**TASK DESCRIPTION:** Copy the records below word for word. Stop after the line that contains "Lemma worst_elem vs".

Recorded data
(* ===== verification/QuicklistOps.v ===== *)
(** * QuicklistOps: pushing and popping

    [qrep st cs]: the list is the cells [cs], and its numbers, limits and
    encodings are as they are between two operations.  The operations at the
    two ends keep it for every compression depth. *)
From S2P Require Import Prelude Util Bits.
From S2P Require Import Ziplist ZiplistInv ZiplistOps ZiplistApi Lzf LzfComp Quicklist QuicklistInv.

Definition cell_ok (c : qcell) : Prop := c_count c = zlen (c_vs c) /\ 0 < zlen (c_vs c) < 65536.
(** The strings of a list fit one ziplist, with some room for the estimates
    of the sizes, which are [unsigned int]s. *)
Definition qfits (vs : list bytes) : bool := 43 + worst vs <=? UINT32_MAX.

Lemma worst_elem vs : 6 * zlen vs <= worst vs.
Proof. induction vs as [|v vs IH]; [done|]. cbn [worst]. rewrite zlen_cons. pose proof (zenc_pos v). lia. Qed.
Lemma qfits_zfits vs : qfits vs = true -> zfits vs = true /\ zlen vs < 2 ^ 30.
Proof. unfold qfits, zfits. pose proof (worst_elem vs). lia. Qed.
Lemma qfits_le vs ws : worst vs <= worst ws -> qfits ws = true -> qfits vs = true.
Proof. unfold qfits. lia. Qed.
Lemma qfits_mid a b c : qfits (a ++ b ++ c) = true -> qfits b = true.
Proof.
  apply qfits_le. rewrite !worst_app. pose proof (worst_nonneg a). pose proof (worst_nonneg c). lia.
Qed.
(** A string is hardly longer than its encoding. *)
Lemma zenc_len b : zlen b <= zlen (zenc b) + 20.
Proof.
  unfold zenc. rewrite zlen_app. pose proof (zlen_nonneg (zhead b)). unfold zdata.
  destruct (as_int b) as [v|] eqn:E; [|lia]. apply as_int_Some in E as [Hv ->].
  pose proof (ll_repr_len v Hv). pose proof (zlen_nonneg (le_bytes (zint_len v) v)). lia.
Qed.

Section ops.
Context `{Malloc, HtabJunk} {ok : list bytes -> bytes -> Prop} {at_ : list bytes -> bytes -> nat -> Z -> Prop}.
Context {ZC : ZiplistContract ok at_} {LC : LzfContract}.
Implicit Types (st : qstate) (cs a b : list qcell) (c : qcell).

Abbreviation chain := (QuicklistInv.chain (ok := ok)).
Abbreviation holds := (QuicklistInv.holds (ok := ok)).

(** The list is well formed; the counts of the strings may lag behind. *)
Record qshape st cs : Prop := {
  qs_chain : chain st cs;
  qs_len : q_len (ql st) = zlen cs;
  qs_policy : policy (q_compress (ql st)) cs;
  qs_fill : -5 <= q_fill (ql st) <= FILL_MAX;
  qs_depth : 0 <= q_compress (ql st) <= COMPRESS_MAX;
  qs_own : forall l, l ∉ locs cs -> nodes st !! l = None }.
Record qrep st cs : Prop := {
  qr_shape : qshape st cs;
  qr_count : q_count (ql st) = zlen (contents cs);
  qr_cells : Forall cell_ok cs;
  qr_fits : qfits (contents cs) = true }.

Lemma same_cell_ok cs cs' : same_cells cs cs' -> Forall cell_ok cs -> Forall cell_ok cs'.
Proof.
  intros E Hc. apply (Forall_fmap (with_raw true) cell_ok cs') . rewrite E. by apply (Forall_fmap (with_raw true) cell_ok cs).
Qed.
Lemma cells_len cs : Forall cell_ok cs -> zlen cs <= zlen (contents cs).
Proof.
  induction 1 as [|c cs [_ Hc] _ IH]; [done|]. rewrite contents_cons. zlia.
Qed.
Lemma qrep_bounds st cs : qrep st cs -> zlen cs <= zlen (contents cs) < 2 ^ 30.
Proof.
  intros [_ _ Hcs Hf]. split; [by apply cells_len|]. by apply qfits_zfits.
Qed.

(** ** Stores to one node *)
Definition put st (l : loc) (n : quicklistNode) : qstate := mk_qs (ql st) (<[l := n]> (nodes st)).
Lemma put_put st l n n' : put (put st l n) l n' = put st l n'.
Proof. unfold put. simpl. by rewrite insert_insert_eq. Qed.
Lemma get_put st l n : get (put st l n) (Some l) = Some n.
Proof. unfold get. simpl. apply lookup_insert_eq. Qed.
Lemma upd_get st l n f : get st (Some l) = Some n -> upd st (Some l) f = Some (put st l (f n)).
Proof. apply upd_at. Qed.
Lemma upd_put st l n f : upd (put st l n) (Some l) f = Some (put st l (f n)).
Proof. rewrite (upd_get _ _ n) by apply get_put. by rewrite put_put. Qed.
Lemma edit_get st l n f zl zl' : get st (Some l) = Some n -> n_zl n = Some zl -> f zl = Some zl' ->
  edit_zl st (Some l) f = Some (put st l (set_zl (Some zl') n)).
Proof.
  intros Hn Hz Hf. unfold edit_zl, the_zl. rewrite Hn. cbn [mbind option_bind]. rewrite Hz.
  cbn [mbind option_bind]. rewrite Hf. cbn [mbind option_bind]. by apply upd_get.
Qed.
Lemma edit_put st l n f zl zl' : n_zl n = Some zl -> f zl = Some zl' ->
  edit_zl (put st l n) (Some l) f = Some (put st l (set_zl (Some zl') n)).
Proof. intros Hz Hf. rewrite (edit_get _ _ n f zl zl') by (done || apply get_put). by rewrite put_put. Qed.
Lemma update_sz_put st l n vs zl : n_zl n = Some zl -> ok vs zl ->
  quicklistNodeUpdateSz (put st l n) (Some l) = Some (put st l (set_sz (zlen zl) n)).
Proof.
  intros Hz Ho. unfold quicklistNodeUpdateSz, the_zl. rewrite get_put. cbn [mbind option_bind]. rewrite Hz.
  cbn [mbind option_bind]. destruct (zc_block vs zl Ho) as (_ & -> & _). cbn [mbind option_bind]. apply upd_put.
Qed.
Lemma put_same st l n : get st (Some l) = Some n -> put st l n = st.
Proof.
  intros E. unfold get in E. simpl in E. unfold put. rewrite insert_id by done. by destruct st.
Qed.

(** A chain does not depend on the numbers of the list. *)
Lemma chain_ql st cs q : chain st cs -> q_head q = q_head (ql st) -> q_tail q = q_tail (ql st) ->
  chain (mk_qs q (nodes st)) cs.
Proof. intros [Q1 Q2 Q3 Q4] E1 E2. split; simpl; [done|done|congruence|congruence]. Qed.

Lemma raw_node st a c b : chain st (a ++ c :: b) -> raw c ->
  exists n zl, get st (Some (c_loc c)) = Some n /\ n_zl n = Some zl /\ ok (c_vs c) zl /\
    n_sz n = zlen zl /\ n_count n = c_count c /\ n_encoding n = RAW /\ n_recompress n = false.
Proof.
  intros C Hr. destruct (chain_at st a c b C) as (n & _ & Hg & _ & _ & Hc & Hrc & zl & Hz & Hsz & Hraw).
  unfold raw in Hr. rewrite Hr in Hraw. destruct Hraw. exists n, zl. by split_and!.
Qed.

(** The node [c] gets the strings [vs']. *)
Lemma chain_put st a c b n vs' zl' cnt : chain st (a ++ c :: b) -> raw c -> get st (Some (c_loc c)) = Some n ->
  ok vs' zl' -> 0 <= cnt < 65536 ->
  chain (put st (c_loc c) (set_count cnt (set_sz (zlen zl') (set_zl (Some zl') n))))
    (a ++ mk_cell (c_loc c) vs' cnt true :: b).
Proof.
  intros C Hr Hn Ho Hc. destruct (raw_node st a c b C Hr) as (n0 & zl & Hn0 & _ & _ & _ & _ & He & Hrc).
  rewrite Hn in Hn0. injection Hn0 as <-. destruct (qblock_ok vs' zl' Ho) as (_ & _ & Hl & Hl2).
  apply (chain_set st a c b n); [done|done|done|done|done|]. split; [simpl; by apply uwrap_small|].
  split; [done|]. exists zl'. simpl. split; [done|]. split; [apply uwrap_small; lia|done].
Qed.

Lemma policy_cell k a c c' b : c_raw c' = c_raw c -> policy k (a ++ c :: b) -> policy k (a ++ c' :: b).
Proof.
  unfold policy, ends_raw, raw. intros E [[Hh Hl] Hr]. split; [split|].
  - destruct a; [simpl in *; by rewrite E|done].
  - rewrite last_app, last_cons in *. destruct (last b); [done|]. by rewrite E.
  - intros Hk. rewrite Forall_app, Forall_cons in *. rewrite E. apply Hr. destruct Hk as [|Hk]; [by left|].
    right. zlia.
Qed.

(** The node [c] and the count of the list change. *)
Lemma shape_qcount st cs k : qshape st cs -> qshape (on_ql st (set_qcount k)) cs.
Proof. intros [[Q1 Q2 Q3 Q4] Hl Hp Hfl Hd Ho]. by split. Qed.
Lemma shape_put st a c b n vs' zl' cnt : qshape st (a ++ c :: b) -> raw c -> get st (Some (c_loc c)) = Some n ->
  ok vs' zl' -> 0 <= cnt < 65536 ->
  qshape (put st (c_loc c) (set_count cnt (set_sz (zlen zl') (set_zl (Some zl') n))))
    (a ++ mk_cell (c_loc c) vs' cnt true :: b).
Proof.
  intros [C Hl Hp Hfl Hd Ho] Hr Hn Hz Hv. split; try done.
  - by apply chain_put.
  - simpl. rewrite Hl. zlia.
  - apply (policy_cell _ a c); [done|]. exact Hp.
  - intros l Hin. rewrite cell_locs_app in Hin. simpl.
    rewrite lookup_insert_ne by (intros <-; apply Hin, elem_of_app; right; by left).
    apply Ho. rewrite cell_locs_app. exact Hin.
Qed.
Lemma qrep_put st a c b n vs' zl' k : qrep st (a ++ c :: b) -> raw c -> get st (Some (c_loc c)) = Some n ->
  ok vs' zl' -> 0 < zlen vs' < 65536 -> qfits (contents a ++ vs' ++ contents b) = true ->
  k = q_count (ql st) + (zlen vs' - zlen (c_vs c)) ->
  qrep (put (on_ql st (set_qcount k)) (c_loc c) (set_count (zlen vs') (set_sz (zlen zl') (set_zl (Some zl') n))))
    (a ++ mk_cell (c_loc c) vs' (zlen vs') true :: b).
Proof.
  intros [S Hc Hcs Hf] Hr Hn Hz Hv Hfit ->.
  assert (E : contents (a ++ mk_cell (c_loc c) vs' (zlen vs') true :: b) = contents a ++ vs' ++ contents b)
    by (by rewrite contents_app, contents_cons).
  pose proof (qfits_zfits _ Hfit) as [_ Hb]. split.
  - apply (shape_qcount (put st _ _)). apply shape_put; [done..|lia].
  - rewrite E. simpl. rewrite uwrap_small; rewrite Hc, contents_app, contents_cons; zlia.
  - rewrite Forall_app, Forall_cons in *. destruct Hcs as (Ha & _ & Hcb). by split_and!.
  - by rewrite E.
Qed.
(* ===== verification/QuicklistMarks.v ===== *)
(** * QuicklistMarks: the flag [recompress] and the iterator of compressed lists

    [quicklistDecompressNodeForUse] marks the node it decompresses, and
    [quicklistCompress] of a marked node compresses just that node.  A mark
    stays if the node does not compress any more.  [marked s u st us]: [us]
    is [st] without the marks, which are at nodes of [s] only and, but for the
    nodes of [u] that are in use, at nodes that do not compress.  The
    operations of an iteration respect this relation, so what is known of lists without
    marks holds for the lists the iterator works on. *)
From S2P Require Import Prelude Util Bits.
From S2P Require Import Ziplist ZiplistInv ZiplistOps ZiplistApi Lzf LzfComp.
From S2P Require Import Quicklist QuicklistInv QuicklistOps QuicklistEdit QuicklistInsert QuicklistIter.

Lemma forall2_bind {A A' B B'} (R : A -> A' -> Prop) (S : B -> B' -> Prop) m m' k k' :
  option_Forall2 R m m' -> (forall x x', R x x' -> option_Forall2 S (k x) (k' x')) ->
  option_Forall2 S (m ≫= k) (m' ≫= k').
Proof. intros [x x' Hx|] Hk; [by apply Hk|constructor]. Qed.
Lemma forall2_fmap {A A' B B'} (R : A -> A' -> Prop) (S : B -> B' -> Prop) m m' (f : A -> B) f' :
  option_Forall2 R m m' -> (forall x x', R x x' -> S (f x) (f' x')) -> option_Forall2 S (f <$> m) (f' <$> m').
Proof. intros [x x' Hx|] Hk; constructor. by apply Hk. Qed.
Lemma forall2_refl {A} (R : A -> A -> Prop) m : (forall x, R x x) -> option_Forall2 R m m.
Proof. intros HR. destruct m; by constructor. Qed.
Lemma forall2_Some_r {A B} (R : A -> B -> Prop) m y : option_Forall2 R m (Some y) -> exists x, m = Some x /\ R x y.
Proof. inversion 1; eauto. Qed.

**SOLUTION TO THE EXERCISE:**
(* ===== verification/QuicklistOps.v ===== *)
(** * QuicklistOps: pushing and popping

    [qrep st cs]: the list is the cells [cs], and its numbers, limits and
    encodings are as they are between two operations.  The operations at the
    two ends keep it for every compression depth. *)
From S2P Require Import Prelude Util Bits.
From S2P Require Import Ziplist ZiplistInv ZiplistOps ZiplistApi Lzf LzfComp Quicklist QuicklistInv.

Definition cell_ok (c : qcell) : Prop := c_count c = zlen (c_vs c) /\ 0 < zlen (c_vs c) < 65536.
(** The strings of a list fit one ziplist, with some room for the estimates
    of the sizes, which are [unsigned int]s. *)
Definition qfits (vs : list bytes) : bool := 43 + worst vs <=? UINT32_MAX.

Lemma worst_elem vs : 6 * zlen vs <= worst vs.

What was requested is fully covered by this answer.